Historical Data → Pairwise Battles → Elo Computation → Single Best Model Selection
                  (winner/loser)     (Logistic Regression MLE)

Routing Mechanism

  1. Training Phase:

    • For each query in training data, identify the best-performing LLM
    • Create pairwise "battles": winner (best LLM) vs. each loser (other LLMs)
    • Use logistic regression to estimate Elo scores via Maximum Likelihood Estimation
    • Save Elo scores to disk
  2. Inference Phase:

    • Load precomputed Elo scores
    • Always select the LLM with the highest Elo rating
    • Route ALL queries to this single model (query-independent routing)

Key Characteristics

  • Global Ranking: Computes a single global rating for each LLM
  • Query-Independent: Unlike KNN/MLP/SVM, ignores query content during inference
  • Pairwise Comparisons: Based on relative performance, not absolute scores
  • Statistical Foundation: Grounded in Bradley-Terry model and MLE

Elo Computation Formula

For each pairwise battle (model A vs. model B):

P(A wins) = 1 / (1 + 10^((Rating_B - Rating_A) / 400))

The trainer uses logistic regression to find Elo ratings that maximize the likelihood of observed battle outcomes.

Training Process

1. Build Battle Data

For each query:

  • Identify the best-performing model (winner)
  • Create battles: winner vs. all other models (losers)
  • Generate symmetric battles (A vs B and B vs A) for balanced training

Example:

Query: "Explain gravity"
Performance: GPT-4 (0.95), Claude (0.85), Llama (0.70)

Battles created:
  GPT-4 vs Claude → GPT-4 wins
  GPT-4 vs Llama  → GPT-4 wins
  Claude vs GPT-4 → Claude loses
  Llama vs GPT-4  → Llama loses

2. Estimate Elo Scores

Uses logistic regression MLE to find Elo ratings that best explain battle outcomes:

  • Initialize all models at 1000 rating
  • Fit logistic regression to predict battle winners
  • Convert coefficients to Elo scores (scaled by 400)

3. Save Rankings

Saves Elo scores as a dictionary: {"GPT-4": 1250, "Claude": 1180, "Llama": 950}

Configuration Parameters

Training Parameters

No hyperparameters to tune! The Elo computation is deterministic given the training data.

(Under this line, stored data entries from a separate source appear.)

(** X19: with distinct project ids and non-negative efforts, no row of
    the summary table of a run shows a negative duration. *)
Theorem summary_durations_are_nonneg r ws e starts ends log gantt total rows :
  NoDup (map site_id ws) -> nonneg_efforts e ->
  run_simulation r ws e = Some (starts, ends, log, gantt) ->
  summary starts ends = Some (Some (total, rows)) ->
  forall row, row ∈ rows -> (0 <= row_duration row)%Z.
Proof.
  intros Hnd He Hrun Hsum row Hrow.
  destruct (run_simulation_visited _ _ _ _ _ _ _ Hrun) as (c & Hv & -> & ->).
  destruct (summary_row_inv _ _ _ _ _ Hsum Hrow) as (e' & s' & Hend & Hstart & ->).
  destruct (origins_reachable ws _ _ _ Hv) as [Hstarts _].
  assert (times_inv (init r ws e)) as H0.
  { split_and!; simpl.
    - by rewrite dom_empty_L.
    - intros t Ht Hst. destruct (precedence_init r ws e) as [_ Hp].
      by apply Hp in Ht.
    - intros i [v Hv']. by rewrite lookup_empty in Hv'.
    - split.
      + change (size (∅ : gset nat) <= 2)%nat. rewrite size_empty. lia.
      + intros i Hi. change (i ∈ (∅ : gset nat)) in Hi.
        by apply elem_of_empty in Hi. }
  destruct (times_reachable ws _ _ Hv H0) as ((_ & _ & Hboth & _) & _ & _).
  destruct (Hboth (row_site row)) as [st Hst]; [by eexists|].
  rewrite Hst in Hstart. simpl in Hstart. subst st.
  destruct (Hstarts _ _ Hst) as (t & Ht & Hti & Hbound & Hts).
  destruct (finished_project_tasks ws r e c Hnd He Hv _ _ Hend t Ht Hti) as [_ Hle].
  pose proof (bound_span ws r e c He Hv t Ht Hbound) as Hspan.
  rewrite Hts in Hspan.
  destruct (end_day t) as [m|]; simpl in Hspan, Hle; [|done].
  change 0%Z with (Qceiling 0). apply Qceiling_resp_le. lra.
Qed.

End SummaryDurations.

Lemma summary_durations_are_nonneg_witness :
  let ws := [website 0 1; website 1 1; website 2 1] in
  match run_simulation one_each ws default_efforts with
  | Some (starts, ends, log, gantt) =>
      match summary starts ends with
      | Some (Some (total, rows)) =>
          map row_duration rows = [11%Z; 12%Z; 17%Z] /\
          forall row, row ∈ rows -> (0 <= row_duration row)%Z
      | _ => False
      end
  | None => False
  end.
Proof.
  intros ws.
  destruct (run_simulation one_each ws default_efforts)
    as [[[[starts ends] log] gantt]|] eqn:Hrun; [|by vm_compute in Hrun].
  destruct (summary starts ends) as [[[total rows]|]|] eqn:Hsum.
  - split.
    + vm_compute in Hrun. injection Hrun as <- <- <- <-.
      vm_compute in Hsum. injection Hsum as <- <-. reflexivity.
    + apply (summary_durations_are_nonneg one_each ws default_efforts
               starts ends log gantt total rows); [| |exact Hrun|exact Hsum].
      * apply (bool_decide_unpack (NoDup (map site_id ws))). vm_compute. exact I.
      * unfold nonneg_efforts. simpl. lra.
  - vm_compute in Hrun. injection Hrun as <- <- <- <-. by vm_compute in Hsum.
  - vm_compute in Hrun. injection Hrun as <- <- <- <-. by vm_compute in Hsum.
Defined.
(** C7 (amended): [saveBoardCustomFont v] stores [v] for every non-empty
    string [v] and writes nothing for [null] and for the empty string;
    [saveLangCode], [saveBoardCustomFontSwitch] and [saveOpenKeys]
    overwrite the stored value unconditionally (with the argument, its
    string form, its JSON form), and [saveCurrentFileId] overwrites it
    with the argument or, for a falsy one, the empty string. *)
Theorem settings_writes (ls : storage) (v : string) :
  v ≠ EmptyString →
  loadBoardCustomFont (saveBoardCustomFont (Some v) ls) = Some v ∧
  saveBoardCustomFont None ls = ls ∧
  saveBoardCustomFont (Some EmptyString) ls = ls ∧
  (∀ langCode, loadLangCode (saveLangCode langCode ls) = Some langCode) ∧
  (∀ value, loadBoardCustomFontSwitch (saveBoardCustomFontSwitch value ls) =
              Some (Js.string_of_bool value)) ∧
  (∀ JSON_stringify openKeys,
      getItem LOCALSTORAGE_MENU_OPEN_KEYS (saveOpenKeys JSON_stringify openKeys ls) =
        Some (JSON_stringify openKeys)) ∧
  (∀ fileId, loadCurrentFileId (saveCurrentFileId fileId ls) =
               Some (Js.or_default fileId EmptyString)).
Proof.
  intros Hv. split.
  - unfold saveBoardCustomFont, loadBoardCustomFont.
    destruct v; [done|]. simpl. apply getItem_setItem.
  - repeat split; intros; apply getItem_setItem.
Qed.

Lemma settings_writes_witness :
  "Arial" ≠ EmptyString ∧
  loadBoardCustomFont (saveBoardCustomFont (Some "Arial") ∅) = Some "Arial".
Proof.
  split; [discriminate|].
  apply (settings_writes ∅ "Arial"). discriminate.
Defined.

(** C7 (as stated, refuted): over a store that holds "Arial",
    [saveBoardCustomFont] with the empty string and with [null] leave
    "Arial" in place; the argument is not stored. *)
Lemma saveBoardCustomFont_falsy_not_stored :
  let ls : storage := {[LOCALSTORAGE_BOARD_CUSTOM_FONTS := "Arial"]} in
  loadBoardCustomFont (saveBoardCustomFont (Some EmptyString) ls) = Some "Arial" ∧
  loadBoardCustomFont (saveBoardCustomFont (Some EmptyString) ls) ≠ Some EmptyString ∧
  loadBoardCustomFont (saveBoardCustomFont None ls) = Some "Arial".
Proof. intros ls. split; [reflexivity|]. split; [discriminate | reflexivity]. Qed.

(** C10: [saveCurrentFileId] called with [null] or [undefined] stores the
    empty string under the current-file-id key; [loadCurrentFileId] then
    returns the empty string, not [null]. *)
Theorem saveCurrentFileId_null_stores_empty (ls : storage) :
  loadCurrentFileId (saveCurrentFileId Js.Null ls) = Some EmptyString ∧
  loadCurrentFileId (saveCurrentFileId Js.Undefined ls) = Some EmptyString ∧
  getItem LOCALSTORAGE_CURRENT_FILE_ID (saveCurrentFileId Js.Null ls) = Some EmptyString.
Proof. repeat split; apply getItem_setItem. Qed.

End SettingsClaims.

(** ** The canvas store *)

Module CanvasStoreFacts.
Import CanvasStore.

Section Adapter.
Variable valid_key : string → bool.

Lemma put_available i c d :
  available (addOrUpdateCanvas valid_key i c d).1 = available d.
Proof. unfold addOrUpdateCanvas. by destruct (check valid_key i d). Qed.

Lemma put_lookup_ne i j c d :
  i ≠ j →
  records (addOrUpdateCanvas valid_key i c d).1 !! j = records d !! j.
Proof.
  intros H. unfold addOrUpdateCanvas.
  destruct (check valid_key i d); simpl; [done|].
  by rewrite lookup_insert_ne.
Qed.

Lemma put_all_available puts d :
  available (put_all valid_key puts d) = available d.
Proof.
  revert d. induction puts as [|[i c] puts IH]; intros d; [done|].
  unfold put_all in *. simpl. by rewrite IH, put_available.
Qed.

(** An identifier that was never [put] keeps the record it had. *)
Lemma put_all_lookup_other puts j d :
  j ∉ puts.*1 →
  records (put_all valid_key puts d) !! j = records d !! j.
Proof.
  revert d. induction puts as [|[i c] puts IH]; intros d Hj; [done|].
  unfold put_all in *. simpl in *.
  rewrite IH by (intros H; apply Hj; by right).
  apply put_lookup_ne. intros ->. apply Hj. left.
Qed.

Lemma check_ok i d :
  available d = true → valid_key i = true → check valid_key i d = None.
Proof. intros Ha Hv. unfold check. by rewrite Ha, Hv. Qed.

End Adapter.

Fixed Constants (in trainer code):

  • SCALE: 400.0 - Standard Elo scale factor
  • BASE: 10.0 - Elo probability base
  • INIT_RATING: 1000.0 - Starting rating for all models

Data Paths

ParameterDescription
query_data_trainTraining queries in JSONL format
routing_data_trainHistorical routing performance data (query-LLM pairs with performance scores)
llm_dataLLM candidate information (models, API names, metadata)

Model Paths

ParameterPurposeUsage
save_model_pathWhere to save computed Elo scoresTraining: saves {model_name: elo_score} dictionary
load_model_pathElo scores to load for inferenceTesting: path to saved .pkl file

Inference Parameters

During inference:

  • Loads Elo scores from load_model_path
  • Selects the model with the highest rating
  • Routes all queries to this single model
  • No query-specific routing decisions

CLI Usage

The ELO Router can be used via the llmrouter command-line interface:

Training

# Compute Elo rankings
llmrouter train --router elorouter --config configs/model_config_train/elorouter.yaml

# Train with quiet mode
llmrouter train --router elorouter --config configs/model_config_train/elorouter.yaml --quiet

Inference

# Route a single query (always selects highest-rated model)
llmrouter infer --router elorouter --config configs/model_config_test/elorouter.yaml \
    --query "What is the meaning of life?"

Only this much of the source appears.